Have any of you all suffering from a data outage(4g LTE) on their Bionic? My buddy had this happen last night, we went into the Verizon store and they couldn't determine the outage. They swap the simm card but he is still down. The store did state that other users are suffering from the data outage.

My Bionic is fine, but my buddies phone is down. I will sat that are 8:45pm CST my phone dropped off the 4G network but it did reconnect after 2 minutes.

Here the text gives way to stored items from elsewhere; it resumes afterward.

Lemma fetches_side_columns {L : Listify} (df : DataFrame) (frame : DataFrame)
    (level : Z) (values meta meta_a meta_b : value) (static_meta : bool) :
  fetches_side values meta meta_a meta_b static_meta = true ->
  df_getitem frame (VInt level) = Err KeyError ->
  let use_meta := negb (is_none meta_a && is_none meta_b) in
  let cols := if use_meta && negb static_meta then listify meta else [] in
  value_columns df (Some frame) level
    (fst (generalize_flags use_meta static_meta
            (length (listify values)) (length cols)))
    (listify values) cols
  = Err KeyError.
Proof.
  unfold fetches_side. intros H Hidx. simpl.
  apply andb_true_iff in H as [Hflag Hne].
  apply negb_true_iff in Hflag.
  unfold value_columns. rewrite Hflag.
  apply fetch_columns_no_level; auto.
  destruct (listify values); [discriminate|congruence].
Qed.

I wanted to know if any else is suffering from the outage or can provide more details.


----------



## cstrife999 (Aug 8, 2011)

There is already a thread about this buddy. To answer your question I never had this issue nor anyone I live by.


----------



## Terri M (Jul 6, 2011)

My son and I both are having problems with 3g outages here in KS. We don't have 4G yet.


----------



## DrSuSe74 (Jul 13, 2011)

i had alot of issues last night and today...no data... then back to 4g. i called verizon and said .. i get 16mbps dl one sec.. then no data the next... its not cause of my area its LTE, they said they would let me get an early upgrade on all my lte phones to get iphones... i said HELL no.. i dont want to take a step back.. just fix the towers LOL... i am in houston BTW


----------



## berspal (Oct 14, 2011)

cstrife999 said:


> There is already a thread about this buddy. To answer your question I never had this issue nor anyone I live by.


Would someone post the link to that thread?


----------



## cstrife999 (Aug 8, 2011)

berspal said:


> Would someone post the link to that thread?


http://rootzwiki.com/showthread.php?8287-vzw-4g-3g-outage-nation-wide It's a few posts below yours lol


----------